YOUR ASSIGNMENT: In the entries that follow, the line with "let '(extracted, line, file)" opens the range and the line with "(** [input_is_pack_file]. *)" closes it; repeat that range exactly, both lines included.

Stored data entries
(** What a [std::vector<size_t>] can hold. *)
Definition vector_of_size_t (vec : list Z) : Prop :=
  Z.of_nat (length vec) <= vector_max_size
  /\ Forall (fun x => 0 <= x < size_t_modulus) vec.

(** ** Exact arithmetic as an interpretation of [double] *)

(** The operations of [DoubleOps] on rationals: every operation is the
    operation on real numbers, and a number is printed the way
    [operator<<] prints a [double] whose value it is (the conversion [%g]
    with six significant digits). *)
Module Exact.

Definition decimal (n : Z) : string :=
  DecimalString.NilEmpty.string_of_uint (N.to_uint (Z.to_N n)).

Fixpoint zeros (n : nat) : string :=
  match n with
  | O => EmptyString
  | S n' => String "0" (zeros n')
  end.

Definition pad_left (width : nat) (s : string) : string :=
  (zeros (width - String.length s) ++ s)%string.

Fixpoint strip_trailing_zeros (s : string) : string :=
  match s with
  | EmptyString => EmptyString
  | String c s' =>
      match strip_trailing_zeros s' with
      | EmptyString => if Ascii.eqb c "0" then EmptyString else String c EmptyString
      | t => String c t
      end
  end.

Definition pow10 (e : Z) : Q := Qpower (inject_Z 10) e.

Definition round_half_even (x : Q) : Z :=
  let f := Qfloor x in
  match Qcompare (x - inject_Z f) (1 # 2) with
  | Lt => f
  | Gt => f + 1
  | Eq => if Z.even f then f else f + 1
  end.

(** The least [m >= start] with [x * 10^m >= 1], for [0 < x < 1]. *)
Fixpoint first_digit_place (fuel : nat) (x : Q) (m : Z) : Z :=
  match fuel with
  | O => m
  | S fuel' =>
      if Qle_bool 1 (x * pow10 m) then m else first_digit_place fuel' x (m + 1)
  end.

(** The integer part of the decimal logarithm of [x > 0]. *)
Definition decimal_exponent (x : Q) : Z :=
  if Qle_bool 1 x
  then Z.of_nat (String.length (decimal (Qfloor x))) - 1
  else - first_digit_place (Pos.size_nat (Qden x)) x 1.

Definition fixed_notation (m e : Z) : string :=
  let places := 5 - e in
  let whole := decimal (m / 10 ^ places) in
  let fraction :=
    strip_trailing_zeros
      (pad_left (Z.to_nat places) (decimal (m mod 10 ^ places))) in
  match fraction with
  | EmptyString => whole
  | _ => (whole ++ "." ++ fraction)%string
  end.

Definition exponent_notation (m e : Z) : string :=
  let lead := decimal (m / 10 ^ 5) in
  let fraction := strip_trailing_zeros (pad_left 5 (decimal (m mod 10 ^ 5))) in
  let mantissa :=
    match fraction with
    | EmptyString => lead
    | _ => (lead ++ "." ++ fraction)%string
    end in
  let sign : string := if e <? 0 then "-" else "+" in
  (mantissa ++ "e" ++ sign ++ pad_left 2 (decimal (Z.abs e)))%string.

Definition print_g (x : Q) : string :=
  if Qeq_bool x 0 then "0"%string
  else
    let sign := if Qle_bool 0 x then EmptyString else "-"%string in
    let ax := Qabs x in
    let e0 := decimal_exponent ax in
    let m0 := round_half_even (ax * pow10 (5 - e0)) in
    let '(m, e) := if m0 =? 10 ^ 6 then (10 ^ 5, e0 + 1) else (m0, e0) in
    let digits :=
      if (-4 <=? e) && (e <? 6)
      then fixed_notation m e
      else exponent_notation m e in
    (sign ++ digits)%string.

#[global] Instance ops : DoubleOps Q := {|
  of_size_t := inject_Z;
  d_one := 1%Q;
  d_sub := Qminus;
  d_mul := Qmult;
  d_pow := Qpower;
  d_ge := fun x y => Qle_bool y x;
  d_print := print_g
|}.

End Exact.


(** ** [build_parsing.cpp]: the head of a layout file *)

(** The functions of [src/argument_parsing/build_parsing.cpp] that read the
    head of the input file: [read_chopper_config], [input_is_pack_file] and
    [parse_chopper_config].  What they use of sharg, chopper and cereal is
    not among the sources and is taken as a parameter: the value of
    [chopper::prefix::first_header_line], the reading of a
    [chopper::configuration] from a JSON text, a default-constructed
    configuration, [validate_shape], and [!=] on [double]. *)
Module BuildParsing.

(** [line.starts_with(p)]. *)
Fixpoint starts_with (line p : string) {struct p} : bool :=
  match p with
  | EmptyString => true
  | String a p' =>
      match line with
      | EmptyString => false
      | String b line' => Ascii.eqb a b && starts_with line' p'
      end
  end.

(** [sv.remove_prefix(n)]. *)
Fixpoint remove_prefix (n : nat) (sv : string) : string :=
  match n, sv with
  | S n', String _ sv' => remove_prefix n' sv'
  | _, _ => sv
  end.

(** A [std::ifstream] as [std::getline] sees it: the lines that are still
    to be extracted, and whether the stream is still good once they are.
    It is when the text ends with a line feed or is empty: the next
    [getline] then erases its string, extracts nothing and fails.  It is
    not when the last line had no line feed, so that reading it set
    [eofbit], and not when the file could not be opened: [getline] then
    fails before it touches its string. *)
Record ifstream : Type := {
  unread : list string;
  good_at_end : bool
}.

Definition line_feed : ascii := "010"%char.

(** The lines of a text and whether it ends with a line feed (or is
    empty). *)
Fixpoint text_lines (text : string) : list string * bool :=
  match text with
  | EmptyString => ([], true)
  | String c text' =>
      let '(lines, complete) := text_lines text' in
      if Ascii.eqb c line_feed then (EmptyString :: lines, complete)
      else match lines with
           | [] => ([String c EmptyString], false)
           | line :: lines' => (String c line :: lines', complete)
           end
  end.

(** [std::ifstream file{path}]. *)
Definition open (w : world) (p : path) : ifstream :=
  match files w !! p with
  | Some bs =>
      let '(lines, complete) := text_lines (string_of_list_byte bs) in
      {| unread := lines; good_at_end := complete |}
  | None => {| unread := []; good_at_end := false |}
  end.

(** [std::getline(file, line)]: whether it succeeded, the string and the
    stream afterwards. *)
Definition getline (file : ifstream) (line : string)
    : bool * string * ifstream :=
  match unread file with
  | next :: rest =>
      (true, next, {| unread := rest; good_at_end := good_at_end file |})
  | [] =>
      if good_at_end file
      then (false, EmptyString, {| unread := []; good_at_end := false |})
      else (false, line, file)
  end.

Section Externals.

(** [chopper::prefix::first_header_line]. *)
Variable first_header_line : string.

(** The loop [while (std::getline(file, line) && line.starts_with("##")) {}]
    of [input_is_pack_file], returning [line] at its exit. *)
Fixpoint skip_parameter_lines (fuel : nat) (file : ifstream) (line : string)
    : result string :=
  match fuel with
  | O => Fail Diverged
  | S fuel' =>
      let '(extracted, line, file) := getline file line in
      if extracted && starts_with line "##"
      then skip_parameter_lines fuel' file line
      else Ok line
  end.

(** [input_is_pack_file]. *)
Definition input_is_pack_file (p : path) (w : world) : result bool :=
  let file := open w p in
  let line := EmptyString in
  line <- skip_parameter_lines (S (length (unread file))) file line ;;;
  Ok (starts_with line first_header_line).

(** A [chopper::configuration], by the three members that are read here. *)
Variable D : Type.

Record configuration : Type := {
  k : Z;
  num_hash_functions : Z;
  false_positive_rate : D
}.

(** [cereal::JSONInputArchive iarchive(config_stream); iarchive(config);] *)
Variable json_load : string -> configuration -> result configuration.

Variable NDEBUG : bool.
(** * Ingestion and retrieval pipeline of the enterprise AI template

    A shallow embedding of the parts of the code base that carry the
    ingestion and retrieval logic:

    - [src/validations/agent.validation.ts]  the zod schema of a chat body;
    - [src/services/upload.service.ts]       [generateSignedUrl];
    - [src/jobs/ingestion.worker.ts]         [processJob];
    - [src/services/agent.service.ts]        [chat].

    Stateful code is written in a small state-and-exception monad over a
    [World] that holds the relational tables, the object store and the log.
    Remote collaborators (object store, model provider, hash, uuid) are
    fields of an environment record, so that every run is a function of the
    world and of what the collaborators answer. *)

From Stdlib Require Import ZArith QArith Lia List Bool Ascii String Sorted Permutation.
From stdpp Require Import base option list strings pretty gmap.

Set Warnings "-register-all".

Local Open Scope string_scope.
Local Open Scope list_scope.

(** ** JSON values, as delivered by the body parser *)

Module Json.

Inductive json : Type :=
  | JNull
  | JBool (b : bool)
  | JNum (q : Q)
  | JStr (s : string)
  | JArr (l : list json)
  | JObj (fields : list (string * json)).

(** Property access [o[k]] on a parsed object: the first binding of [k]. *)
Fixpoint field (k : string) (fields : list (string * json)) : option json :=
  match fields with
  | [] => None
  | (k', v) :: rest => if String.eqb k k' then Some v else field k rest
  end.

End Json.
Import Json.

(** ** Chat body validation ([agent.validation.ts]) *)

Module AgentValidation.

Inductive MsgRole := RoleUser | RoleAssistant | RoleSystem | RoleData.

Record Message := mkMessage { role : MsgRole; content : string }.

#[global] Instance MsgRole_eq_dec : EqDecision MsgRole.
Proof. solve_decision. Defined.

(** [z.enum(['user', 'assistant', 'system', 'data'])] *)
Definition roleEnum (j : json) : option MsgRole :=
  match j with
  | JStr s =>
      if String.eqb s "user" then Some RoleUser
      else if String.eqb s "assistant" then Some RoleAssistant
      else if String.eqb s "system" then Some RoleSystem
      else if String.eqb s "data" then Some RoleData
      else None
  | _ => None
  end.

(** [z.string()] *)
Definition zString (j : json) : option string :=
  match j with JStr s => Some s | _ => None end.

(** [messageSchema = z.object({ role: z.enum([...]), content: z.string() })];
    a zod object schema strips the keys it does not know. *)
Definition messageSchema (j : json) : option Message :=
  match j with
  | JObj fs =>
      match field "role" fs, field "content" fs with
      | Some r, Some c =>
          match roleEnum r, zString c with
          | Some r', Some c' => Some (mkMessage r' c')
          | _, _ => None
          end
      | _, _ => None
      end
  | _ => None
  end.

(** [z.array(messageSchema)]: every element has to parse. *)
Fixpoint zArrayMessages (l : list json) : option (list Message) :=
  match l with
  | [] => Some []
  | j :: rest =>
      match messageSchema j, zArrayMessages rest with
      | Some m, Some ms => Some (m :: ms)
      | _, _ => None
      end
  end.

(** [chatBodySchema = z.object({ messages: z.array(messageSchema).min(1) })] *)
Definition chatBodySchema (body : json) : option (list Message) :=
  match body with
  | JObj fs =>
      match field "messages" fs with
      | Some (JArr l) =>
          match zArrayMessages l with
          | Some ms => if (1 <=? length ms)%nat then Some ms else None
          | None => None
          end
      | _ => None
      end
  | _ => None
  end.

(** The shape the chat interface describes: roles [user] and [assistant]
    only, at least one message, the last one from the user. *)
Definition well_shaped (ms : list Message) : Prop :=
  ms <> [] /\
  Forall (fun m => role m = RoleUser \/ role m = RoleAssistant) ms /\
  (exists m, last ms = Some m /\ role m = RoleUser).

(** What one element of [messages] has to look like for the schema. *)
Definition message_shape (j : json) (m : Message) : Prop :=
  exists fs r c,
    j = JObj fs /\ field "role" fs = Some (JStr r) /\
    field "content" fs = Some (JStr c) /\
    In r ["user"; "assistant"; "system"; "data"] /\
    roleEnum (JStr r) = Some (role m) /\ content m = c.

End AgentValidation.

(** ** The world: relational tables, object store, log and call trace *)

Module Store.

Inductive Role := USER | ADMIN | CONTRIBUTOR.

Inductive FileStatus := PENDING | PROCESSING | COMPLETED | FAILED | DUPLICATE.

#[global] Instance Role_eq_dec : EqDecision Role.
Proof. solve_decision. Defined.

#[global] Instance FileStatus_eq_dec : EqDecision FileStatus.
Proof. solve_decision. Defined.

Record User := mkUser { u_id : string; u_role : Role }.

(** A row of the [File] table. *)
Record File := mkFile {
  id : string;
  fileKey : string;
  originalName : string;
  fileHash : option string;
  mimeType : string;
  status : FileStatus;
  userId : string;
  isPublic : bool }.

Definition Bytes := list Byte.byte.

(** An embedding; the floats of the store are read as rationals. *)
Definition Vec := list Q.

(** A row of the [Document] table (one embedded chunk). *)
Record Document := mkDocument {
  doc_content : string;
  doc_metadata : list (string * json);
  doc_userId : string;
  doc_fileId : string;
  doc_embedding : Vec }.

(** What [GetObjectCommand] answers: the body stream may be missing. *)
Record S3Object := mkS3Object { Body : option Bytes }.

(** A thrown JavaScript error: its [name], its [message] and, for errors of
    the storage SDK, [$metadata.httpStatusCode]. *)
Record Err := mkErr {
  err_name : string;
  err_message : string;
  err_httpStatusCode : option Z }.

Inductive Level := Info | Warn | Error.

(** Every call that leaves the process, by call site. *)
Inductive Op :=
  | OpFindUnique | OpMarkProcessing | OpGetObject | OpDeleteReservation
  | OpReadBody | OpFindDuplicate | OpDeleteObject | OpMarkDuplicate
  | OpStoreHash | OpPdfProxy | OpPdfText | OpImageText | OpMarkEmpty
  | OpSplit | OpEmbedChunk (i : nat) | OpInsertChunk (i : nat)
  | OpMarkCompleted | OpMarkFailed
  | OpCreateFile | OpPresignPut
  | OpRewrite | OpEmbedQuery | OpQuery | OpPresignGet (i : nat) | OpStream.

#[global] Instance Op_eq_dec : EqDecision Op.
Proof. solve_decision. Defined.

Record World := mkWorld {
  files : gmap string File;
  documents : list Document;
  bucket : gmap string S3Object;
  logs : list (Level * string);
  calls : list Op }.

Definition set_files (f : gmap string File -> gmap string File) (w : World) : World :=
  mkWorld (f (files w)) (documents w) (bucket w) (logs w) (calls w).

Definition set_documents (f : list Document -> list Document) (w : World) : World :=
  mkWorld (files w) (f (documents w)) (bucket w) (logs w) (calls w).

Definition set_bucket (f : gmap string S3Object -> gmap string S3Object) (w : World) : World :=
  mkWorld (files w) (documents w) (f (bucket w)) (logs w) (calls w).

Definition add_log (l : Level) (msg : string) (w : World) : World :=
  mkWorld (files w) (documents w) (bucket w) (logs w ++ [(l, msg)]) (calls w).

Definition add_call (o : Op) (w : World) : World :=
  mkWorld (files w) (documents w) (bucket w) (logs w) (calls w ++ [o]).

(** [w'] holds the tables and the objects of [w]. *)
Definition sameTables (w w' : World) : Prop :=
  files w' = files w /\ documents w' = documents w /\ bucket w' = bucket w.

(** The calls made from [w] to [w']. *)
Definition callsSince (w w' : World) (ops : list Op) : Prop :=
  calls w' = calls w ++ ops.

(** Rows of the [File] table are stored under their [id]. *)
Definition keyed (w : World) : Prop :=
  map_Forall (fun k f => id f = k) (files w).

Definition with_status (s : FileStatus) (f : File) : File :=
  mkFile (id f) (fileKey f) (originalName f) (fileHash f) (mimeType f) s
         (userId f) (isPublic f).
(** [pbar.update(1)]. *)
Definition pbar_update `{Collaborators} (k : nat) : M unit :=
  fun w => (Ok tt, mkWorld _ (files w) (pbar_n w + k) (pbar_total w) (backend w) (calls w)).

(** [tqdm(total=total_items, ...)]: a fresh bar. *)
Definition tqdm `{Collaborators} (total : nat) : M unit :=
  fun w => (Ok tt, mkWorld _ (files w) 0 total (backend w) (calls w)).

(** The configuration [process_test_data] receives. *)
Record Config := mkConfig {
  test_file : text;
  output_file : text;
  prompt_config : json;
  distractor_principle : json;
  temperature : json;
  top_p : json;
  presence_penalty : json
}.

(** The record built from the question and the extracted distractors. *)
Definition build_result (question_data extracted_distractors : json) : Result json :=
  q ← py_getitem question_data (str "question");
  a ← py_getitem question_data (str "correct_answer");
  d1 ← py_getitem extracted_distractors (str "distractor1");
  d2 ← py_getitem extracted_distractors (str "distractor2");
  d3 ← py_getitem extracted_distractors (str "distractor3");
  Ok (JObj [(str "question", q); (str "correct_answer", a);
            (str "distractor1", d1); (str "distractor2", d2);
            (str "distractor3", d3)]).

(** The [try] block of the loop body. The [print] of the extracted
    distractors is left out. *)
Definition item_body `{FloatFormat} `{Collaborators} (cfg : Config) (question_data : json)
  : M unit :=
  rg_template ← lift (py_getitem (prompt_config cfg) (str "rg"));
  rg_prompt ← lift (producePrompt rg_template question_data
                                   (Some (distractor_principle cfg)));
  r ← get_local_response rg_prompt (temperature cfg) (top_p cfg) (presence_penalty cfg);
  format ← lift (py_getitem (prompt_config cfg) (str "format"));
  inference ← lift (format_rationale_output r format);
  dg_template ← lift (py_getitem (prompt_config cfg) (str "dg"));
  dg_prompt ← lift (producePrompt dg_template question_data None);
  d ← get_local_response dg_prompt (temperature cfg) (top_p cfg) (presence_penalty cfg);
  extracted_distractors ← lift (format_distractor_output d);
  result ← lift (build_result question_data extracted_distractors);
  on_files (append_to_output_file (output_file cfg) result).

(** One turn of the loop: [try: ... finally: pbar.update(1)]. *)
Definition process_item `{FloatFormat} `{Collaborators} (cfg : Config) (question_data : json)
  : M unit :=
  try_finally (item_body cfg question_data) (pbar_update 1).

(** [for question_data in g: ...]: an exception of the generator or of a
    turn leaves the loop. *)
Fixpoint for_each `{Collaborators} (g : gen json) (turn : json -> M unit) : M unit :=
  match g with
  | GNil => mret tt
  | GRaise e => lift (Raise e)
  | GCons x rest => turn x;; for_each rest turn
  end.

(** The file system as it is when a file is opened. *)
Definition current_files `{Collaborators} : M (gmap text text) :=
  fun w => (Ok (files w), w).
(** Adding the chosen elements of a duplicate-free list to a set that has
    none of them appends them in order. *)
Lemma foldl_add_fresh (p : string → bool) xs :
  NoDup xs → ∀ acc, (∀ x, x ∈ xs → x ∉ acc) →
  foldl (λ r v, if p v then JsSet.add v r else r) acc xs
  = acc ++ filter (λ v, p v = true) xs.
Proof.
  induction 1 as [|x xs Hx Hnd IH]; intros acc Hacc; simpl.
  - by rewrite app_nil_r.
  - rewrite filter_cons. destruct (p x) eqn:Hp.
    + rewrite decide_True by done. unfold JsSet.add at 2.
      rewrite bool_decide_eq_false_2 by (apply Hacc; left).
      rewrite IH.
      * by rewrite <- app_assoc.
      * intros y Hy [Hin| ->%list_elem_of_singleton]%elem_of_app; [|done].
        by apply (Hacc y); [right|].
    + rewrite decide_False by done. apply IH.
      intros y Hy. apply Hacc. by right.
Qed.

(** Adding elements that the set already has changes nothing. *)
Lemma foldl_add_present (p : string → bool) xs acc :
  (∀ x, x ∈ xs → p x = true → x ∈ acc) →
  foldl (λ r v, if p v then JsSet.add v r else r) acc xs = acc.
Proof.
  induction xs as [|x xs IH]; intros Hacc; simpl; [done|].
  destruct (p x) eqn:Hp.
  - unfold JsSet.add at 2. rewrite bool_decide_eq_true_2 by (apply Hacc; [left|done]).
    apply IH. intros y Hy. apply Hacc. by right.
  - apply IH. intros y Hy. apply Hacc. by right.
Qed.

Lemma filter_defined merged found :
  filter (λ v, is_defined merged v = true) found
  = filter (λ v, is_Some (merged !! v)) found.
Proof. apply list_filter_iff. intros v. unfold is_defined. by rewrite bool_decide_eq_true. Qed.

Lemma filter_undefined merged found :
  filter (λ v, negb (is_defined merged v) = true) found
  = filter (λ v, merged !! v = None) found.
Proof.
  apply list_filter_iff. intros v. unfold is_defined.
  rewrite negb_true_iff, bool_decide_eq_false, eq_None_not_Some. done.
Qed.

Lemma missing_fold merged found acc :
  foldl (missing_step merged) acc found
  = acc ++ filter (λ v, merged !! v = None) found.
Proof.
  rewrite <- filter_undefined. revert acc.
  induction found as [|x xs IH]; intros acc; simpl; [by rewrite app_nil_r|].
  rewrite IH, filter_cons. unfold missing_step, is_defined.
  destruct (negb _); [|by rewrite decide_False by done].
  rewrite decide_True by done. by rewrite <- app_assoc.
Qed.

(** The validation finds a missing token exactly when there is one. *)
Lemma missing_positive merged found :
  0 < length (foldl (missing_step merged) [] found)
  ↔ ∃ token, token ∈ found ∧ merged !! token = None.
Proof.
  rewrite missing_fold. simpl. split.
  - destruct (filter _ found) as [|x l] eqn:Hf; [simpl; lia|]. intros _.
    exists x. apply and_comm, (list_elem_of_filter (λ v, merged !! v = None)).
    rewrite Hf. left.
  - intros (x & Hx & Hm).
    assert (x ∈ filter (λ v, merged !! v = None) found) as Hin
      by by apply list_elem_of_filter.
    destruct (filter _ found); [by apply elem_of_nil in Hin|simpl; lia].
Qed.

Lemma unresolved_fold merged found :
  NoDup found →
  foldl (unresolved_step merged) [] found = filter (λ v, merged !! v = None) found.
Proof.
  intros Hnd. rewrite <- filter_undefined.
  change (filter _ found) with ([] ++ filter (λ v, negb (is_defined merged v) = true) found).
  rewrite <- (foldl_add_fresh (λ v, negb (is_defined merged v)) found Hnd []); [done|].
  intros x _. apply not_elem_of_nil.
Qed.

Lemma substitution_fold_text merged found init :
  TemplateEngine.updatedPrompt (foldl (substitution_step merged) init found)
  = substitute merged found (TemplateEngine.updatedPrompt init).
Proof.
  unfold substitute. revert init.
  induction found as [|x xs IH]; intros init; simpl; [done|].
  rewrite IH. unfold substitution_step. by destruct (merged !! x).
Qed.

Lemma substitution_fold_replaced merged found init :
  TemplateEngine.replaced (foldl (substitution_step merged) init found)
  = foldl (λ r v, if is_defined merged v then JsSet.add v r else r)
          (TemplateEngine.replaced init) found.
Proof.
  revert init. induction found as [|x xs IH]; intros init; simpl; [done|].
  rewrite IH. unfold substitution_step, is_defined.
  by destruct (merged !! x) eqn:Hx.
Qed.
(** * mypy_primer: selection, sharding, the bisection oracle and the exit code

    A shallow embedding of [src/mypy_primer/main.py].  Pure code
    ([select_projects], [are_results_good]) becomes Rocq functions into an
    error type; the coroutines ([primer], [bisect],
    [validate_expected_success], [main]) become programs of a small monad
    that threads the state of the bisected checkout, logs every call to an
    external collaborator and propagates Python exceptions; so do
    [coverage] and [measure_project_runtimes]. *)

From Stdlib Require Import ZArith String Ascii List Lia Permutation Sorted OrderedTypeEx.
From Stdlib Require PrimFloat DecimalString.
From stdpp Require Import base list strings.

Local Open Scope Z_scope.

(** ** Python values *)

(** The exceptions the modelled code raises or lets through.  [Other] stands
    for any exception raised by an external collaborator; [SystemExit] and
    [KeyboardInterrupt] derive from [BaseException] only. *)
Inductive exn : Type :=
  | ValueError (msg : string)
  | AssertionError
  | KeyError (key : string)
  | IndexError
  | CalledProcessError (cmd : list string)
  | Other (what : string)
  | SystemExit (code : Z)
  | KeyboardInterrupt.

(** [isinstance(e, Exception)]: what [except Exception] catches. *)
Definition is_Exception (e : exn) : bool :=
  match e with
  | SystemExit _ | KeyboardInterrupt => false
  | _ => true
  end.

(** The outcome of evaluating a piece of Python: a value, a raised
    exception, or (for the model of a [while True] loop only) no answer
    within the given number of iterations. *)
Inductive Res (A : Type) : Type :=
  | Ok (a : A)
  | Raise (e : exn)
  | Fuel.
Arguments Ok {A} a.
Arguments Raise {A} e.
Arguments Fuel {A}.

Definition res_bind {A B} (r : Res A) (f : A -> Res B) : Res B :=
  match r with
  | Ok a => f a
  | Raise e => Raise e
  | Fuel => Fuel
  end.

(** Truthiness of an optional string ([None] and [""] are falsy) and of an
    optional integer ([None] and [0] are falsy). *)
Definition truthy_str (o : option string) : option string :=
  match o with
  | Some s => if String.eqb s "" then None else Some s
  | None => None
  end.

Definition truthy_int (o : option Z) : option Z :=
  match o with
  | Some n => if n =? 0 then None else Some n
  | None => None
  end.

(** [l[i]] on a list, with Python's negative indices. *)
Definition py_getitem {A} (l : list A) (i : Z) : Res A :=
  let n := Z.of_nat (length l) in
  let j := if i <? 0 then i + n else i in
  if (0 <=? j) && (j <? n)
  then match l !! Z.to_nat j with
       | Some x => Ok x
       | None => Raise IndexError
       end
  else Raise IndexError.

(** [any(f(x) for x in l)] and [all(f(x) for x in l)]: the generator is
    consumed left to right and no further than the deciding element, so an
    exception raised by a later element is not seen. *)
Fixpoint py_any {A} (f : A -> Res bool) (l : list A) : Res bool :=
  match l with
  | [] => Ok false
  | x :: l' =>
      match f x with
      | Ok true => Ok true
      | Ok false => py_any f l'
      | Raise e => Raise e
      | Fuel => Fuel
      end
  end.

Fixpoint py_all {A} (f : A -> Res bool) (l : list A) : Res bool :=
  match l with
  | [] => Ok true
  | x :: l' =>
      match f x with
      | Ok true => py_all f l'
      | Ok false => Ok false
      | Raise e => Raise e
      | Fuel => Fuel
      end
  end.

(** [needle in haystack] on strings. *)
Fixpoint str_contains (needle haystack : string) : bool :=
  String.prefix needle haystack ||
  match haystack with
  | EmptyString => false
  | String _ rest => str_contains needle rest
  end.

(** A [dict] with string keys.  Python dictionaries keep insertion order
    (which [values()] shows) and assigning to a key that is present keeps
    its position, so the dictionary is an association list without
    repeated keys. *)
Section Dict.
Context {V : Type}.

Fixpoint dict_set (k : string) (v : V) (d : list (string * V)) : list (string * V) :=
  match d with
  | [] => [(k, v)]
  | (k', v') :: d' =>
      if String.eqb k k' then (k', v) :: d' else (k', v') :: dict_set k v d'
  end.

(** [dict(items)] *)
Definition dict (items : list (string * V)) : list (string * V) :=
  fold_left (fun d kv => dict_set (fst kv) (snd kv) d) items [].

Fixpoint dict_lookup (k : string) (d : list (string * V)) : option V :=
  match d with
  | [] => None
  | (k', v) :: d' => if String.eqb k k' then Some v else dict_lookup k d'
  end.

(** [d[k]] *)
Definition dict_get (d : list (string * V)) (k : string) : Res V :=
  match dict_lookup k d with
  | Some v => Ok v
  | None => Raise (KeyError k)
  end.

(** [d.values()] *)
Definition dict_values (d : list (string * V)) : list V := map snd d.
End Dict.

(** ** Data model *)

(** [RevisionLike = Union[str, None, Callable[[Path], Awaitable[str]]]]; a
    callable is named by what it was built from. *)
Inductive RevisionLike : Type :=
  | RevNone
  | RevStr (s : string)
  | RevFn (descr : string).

EXPECTED ANSWER:
      let '(extracted, line, file) := getline file line in
      if extracted && starts_with line "##"
      then skip_parameter_lines fuel' file line
      else Ok line
  end.

(** [input_is_pack_file]. *)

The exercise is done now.